▶ WORK REQUEST: From the first record below to the last, retype each one exactly.

*** Opening PROVIDED ENTRIES ***

(** * Views *)
(** The three implementations of [KeyView], [KeyViewMut] and [KeyViewConstruct]
    are the same code over different constants. *)
Record Layout := mkLayout {
  key_tag : byte;
  entity_offset : nat;
  attribute_offset : nat;
  value_data_type_offset : nat;
  value_reference_offset : nat
}.
Definition ENTITY_KEY_TAG : byte := x00.
Definition ATTRIBUTE_KEY_TAG : byte := x01.
Definition VALUE_KEY_TAG : byte := x02.
Definition EntityKey : Layout :=
  mkLayout ENTITY_KEY_TAG TAG_LENGTH (TAG_LENGTH + ENTITY_LENGTH)
    (TAG_LENGTH + ENTITY_LENGTH + ATTRIBUTE_LENGTH)
    (TAG_LENGTH + ENTITY_LENGTH + ATTRIBUTE_LENGTH + VALUE_DATA_TYPE_LENGTH).
Definition AttributeKey : Layout :=
  mkLayout ATTRIBUTE_KEY_TAG (TAG_LENGTH + ATTRIBUTE_LENGTH) TAG_LENGTH
    (TAG_LENGTH + ENTITY_LENGTH + ATTRIBUTE_LENGTH)
    (TAG_LENGTH + ENTITY_LENGTH + ATTRIBUTE_LENGTH + VALUE_DATA_TYPE_LENGTH).
Definition ValueKey : Layout :=
  mkLayout VALUE_KEY_TAG
    (TAG_LENGTH + VALUE_DATA_TYPE_LENGTH + VALUE_REFERENCE_LENGTH + ATTRIBUTE_LENGTH)
    (TAG_LENGTH + VALUE_DATA_TYPE_LENGTH + VALUE_REFERENCE_LENGTH)
    TAG_LENGTH (TAG_LENGTH + VALUE_DATA_TYPE_LENGTH).

Definition tag (k : KeyBytes) : byte := default x00 (head (key_raw k)).
Definition set_tag (k : KeyBytes) (t : byte) : KeyBytes := make_key (copy_at 0 [t] (key_raw k)).

Section views.
Context (l : Layout).
Implicit Types (k : KeyBytes).

(** [KeyViewConstruct::min], [max]; [default] is [min]. *)
Definition view_min : KeyBytes := set_tag MINIMUM_KEY (key_tag l).
Definition view_max : KeyBytes := set_tag MAXIMUM_KEY (key_tag l).

Definition view_entity k : bytes := slice_at (entity_offset l) ENTITY_LENGTH (key_raw k).
Definition view_attribute k : bytes := slice_at (attribute_offset l) ATTRIBUTE_LENGTH (key_raw k).
Definition view_value_type k : ValueDataType.t :=
  ValueDataType.from_u8 (default x00 (key_raw k !! value_data_type_offset l)).
Definition view_value_reference k : bytes :=
  slice_at (value_reference_offset l) VALUE_REFERENCE_LENGTH (key_raw k).

Definition set_entity (part : bytes) k : KeyBytes := make_key (copy_at (entity_offset l) part (key_raw k)).
Definition set_attribute (part : bytes) k : KeyBytes := make_key (copy_at (attribute_offset l) part (key_raw k)).
Definition set_value_type (t : ValueDataType.t) k : KeyBytes :=
  make_key (copy_at (value_data_type_offset l) [ValueDataType.to_u8 t] (key_raw k)).
Definition set_value_reference (part : bytes) k : KeyBytes :=
  make_key (copy_at (value_reference_offset l) part (key_raw k)).
End views.

(** [FromKey::from_key]: from the view [m] to the view [l]. *)
Definition from_key (l m : Layout) (k : KeyBytes) : KeyBytes :=
  set_value_reference l (view_value_reference m k)
    (set_value_type l (view_value_type m k)
      (set_attribute l (view_attribute m k) (set_entity l (view_entity m k) (view_min l)))).

(** [From<&Artifact> for EntityKey<Key>]. *)
Definition entity_key `{Blake3} (fact : Artifact) : KeyBytes :=
  set_value_reference EntityKey (to_reference (artifact_is fact))
    (set_value_type EntityKey (data_type (artifact_is fact))
      (set_attribute EntityKey (attribute_key_bytes (artifact_the fact))
        (set_entity EntityKey (entity_key_bytes (artifact_of fact)) (view_min EntityKey)))).

(** * Selectors *)
(** [ArtifactSelector]; its builders keep [selector_value_reference] in step with
    the value, and the [Constrained] state means that one was called. *)
Record ArtifactSelector := mkSelector {
  selector_entity : option Entity;
  selector_attribute : option Attribute;
  selector_value : option Value.t;
  selector_value_reference : option bytes;
  selector_entity_prefix : option bytes;
  selector_attribute_prefix : option bytes
}.
Definition selector_new : ArtifactSelector := mkSelector None None None None None None.
Section builders.
Context `{Blake3}.
Implicit Types (s : ArtifactSelector).
Definition selector_the s (attribute : Attribute) : ArtifactSelector :=
  mkSelector (selector_entity s) (Some attribute) (selector_value s) (selector_value_reference s)
    (selector_entity_prefix s) (selector_attribute_prefix s).
Definition selector_of s (entity : Entity) : ArtifactSelector :=
  mkSelector (Some entity) (selector_attribute s) (selector_value s) (selector_value_reference s)
    (selector_entity_prefix s) (selector_attribute_prefix s).
Definition selector_is s (value : Value.t) : ArtifactSelector :=
  mkSelector (selector_entity s) (selector_attribute s) (Some value) (Some (to_reference value))
    (selector_entity_prefix s) (selector_attribute_prefix s).
Definition the_starting_with s (prefix : bytes) : ArtifactSelector :=
  mkSelector (selector_entity s) (selector_attribute s) (selector_value s) (selector_value_reference s)
    (selector_entity_prefix s) (Some prefix).
Definition of_starting_with s (prefix : bytes) : ArtifactSelector :=
  mkSelector (selector_entity s) (selector_attribute s) (selector_value s) (selector_value_reference s)
    (Some prefix) (selector_attribute_prefix s).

*** Closing PROVIDED ENTRIES ***

▶ FINISHED TASK:
(** * Views *)
(** The three implementations of [KeyView], [KeyViewMut] and [KeyViewConstruct]
    are the same code over different constants. *)
Record Layout := mkLayout {
  key_tag : byte;
  entity_offset : nat;
  attribute_offset : nat;
  value_data_type_offset : nat;
  value_reference_offset : nat
}.
Definition ENTITY_KEY_TAG : byte := x00.
Definition ATTRIBUTE_KEY_TAG : byte := x01.
Definition VALUE_KEY_TAG : byte := x02.
Definition EntityKey : Layout :=
  mkLayout ENTITY_KEY_TAG TAG_LENGTH (TAG_LENGTH + ENTITY_LENGTH)
    (TAG_LENGTH + ENTITY_LENGTH + ATTRIBUTE_LENGTH)
    (TAG_LENGTH + ENTITY_LENGTH + ATTRIBUTE_LENGTH + VALUE_DATA_TYPE_LENGTH).
Definition AttributeKey : Layout :=
  mkLayout ATTRIBUTE_KEY_TAG (TAG_LENGTH + ATTRIBUTE_LENGTH) TAG_LENGTH
    (TAG_LENGTH + ENTITY_LENGTH + ATTRIBUTE_LENGTH)
    (TAG_LENGTH + ENTITY_LENGTH + ATTRIBUTE_LENGTH + VALUE_DATA_TYPE_LENGTH).
Definition ValueKey : Layout :=
  mkLayout VALUE_KEY_TAG
    (TAG_LENGTH + VALUE_DATA_TYPE_LENGTH + VALUE_REFERENCE_LENGTH + ATTRIBUTE_LENGTH)
    (TAG_LENGTH + VALUE_DATA_TYPE_LENGTH + VALUE_REFERENCE_LENGTH)
    TAG_LENGTH (TAG_LENGTH + VALUE_DATA_TYPE_LENGTH).

Definition tag (k : KeyBytes) : byte := default x00 (head (key_raw k)).
Definition set_tag (k : KeyBytes) (t : byte) : KeyBytes := make_key (copy_at 0 [t] (key_raw k)).

Section views.
Context (l : Layout).
Implicit Types (k : KeyBytes).

(** [KeyViewConstruct::min], [max]; [default] is [min]. *)
Definition view_min : KeyBytes := set_tag MINIMUM_KEY (key_tag l).
Definition view_max : KeyBytes := set_tag MAXIMUM_KEY (key_tag l).

Definition view_entity k : bytes := slice_at (entity_offset l) ENTITY_LENGTH (key_raw k).
Definition view_attribute k : bytes := slice_at (attribute_offset l) ATTRIBUTE_LENGTH (key_raw k).
Definition view_value_type k : ValueDataType.t :=
  ValueDataType.from_u8 (default x00 (key_raw k !! value_data_type_offset l)).
Definition view_value_reference k : bytes :=
  slice_at (value_reference_offset l) VALUE_REFERENCE_LENGTH (key_raw k).

Definition set_entity (part : bytes) k : KeyBytes := make_key (copy_at (entity_offset l) part (key_raw k)).
Definition set_attribute (part : bytes) k : KeyBytes := make_key (copy_at (attribute_offset l) part (key_raw k)).
Definition set_value_type (t : ValueDataType.t) k : KeyBytes :=
  make_key (copy_at (value_data_type_offset l) [ValueDataType.to_u8 t] (key_raw k)).
Definition set_value_reference (part : bytes) k : KeyBytes :=
  make_key (copy_at (value_reference_offset l) part (key_raw k)).
End views.

(** [FromKey::from_key]: from the view [m] to the view [l]. *)
Definition from_key (l m : Layout) (k : KeyBytes) : KeyBytes :=
  set_value_reference l (view_value_reference m k)
    (set_value_type l (view_value_type m k)
      (set_attribute l (view_attribute m k) (set_entity l (view_entity m k) (view_min l)))).

(** [From<&Artifact> for EntityKey<Key>]. *)
Definition entity_key `{Blake3} (fact : Artifact) : KeyBytes :=
  set_value_reference EntityKey (to_reference (artifact_is fact))
    (set_value_type EntityKey (data_type (artifact_is fact))
      (set_attribute EntityKey (attribute_key_bytes (artifact_the fact))
        (set_entity EntityKey (entity_key_bytes (artifact_of fact)) (view_min EntityKey)))).

(** * Selectors *)
(** [ArtifactSelector]; its builders keep [selector_value_reference] in step with
    the value, and the [Constrained] state means that one was called. *)
Record ArtifactSelector := mkSelector {
  selector_entity : option Entity;
  selector_attribute : option Attribute;
  selector_value : option Value.t;
  selector_value_reference : option bytes;
  selector_entity_prefix : option bytes;
  selector_attribute_prefix : option bytes
}.
Definition selector_new : ArtifactSelector := mkSelector None None None None None None.
Section builders.
Context `{Blake3}.
Implicit Types (s : ArtifactSelector).
Definition selector_the s (attribute : Attribute) : ArtifactSelector :=
  mkSelector (selector_entity s) (Some attribute) (selector_value s) (selector_value_reference s)
    (selector_entity_prefix s) (selector_attribute_prefix s).
Definition selector_of s (entity : Entity) : ArtifactSelector :=
  mkSelector (Some entity) (selector_attribute s) (selector_value s) (selector_value_reference s)
    (selector_entity_prefix s) (selector_attribute_prefix s).
Definition selector_is s (value : Value.t) : ArtifactSelector :=
  mkSelector (selector_entity s) (selector_attribute s) (Some value) (Some (to_reference value))
    (selector_entity_prefix s) (selector_attribute_prefix s).
Definition the_starting_with s (prefix : bytes) : ArtifactSelector :=
  mkSelector (selector_entity s) (selector_attribute s) (selector_value s) (selector_value_reference s)
    (selector_entity_prefix s) (Some prefix).
Definition of_starting_with s (prefix : bytes) : ArtifactSelector :=
  mkSelector (selector_entity s) (selector_attribute s) (selector_value s) (selector_value_reference s)
    (Some prefix) (selector_attribute_prefix s).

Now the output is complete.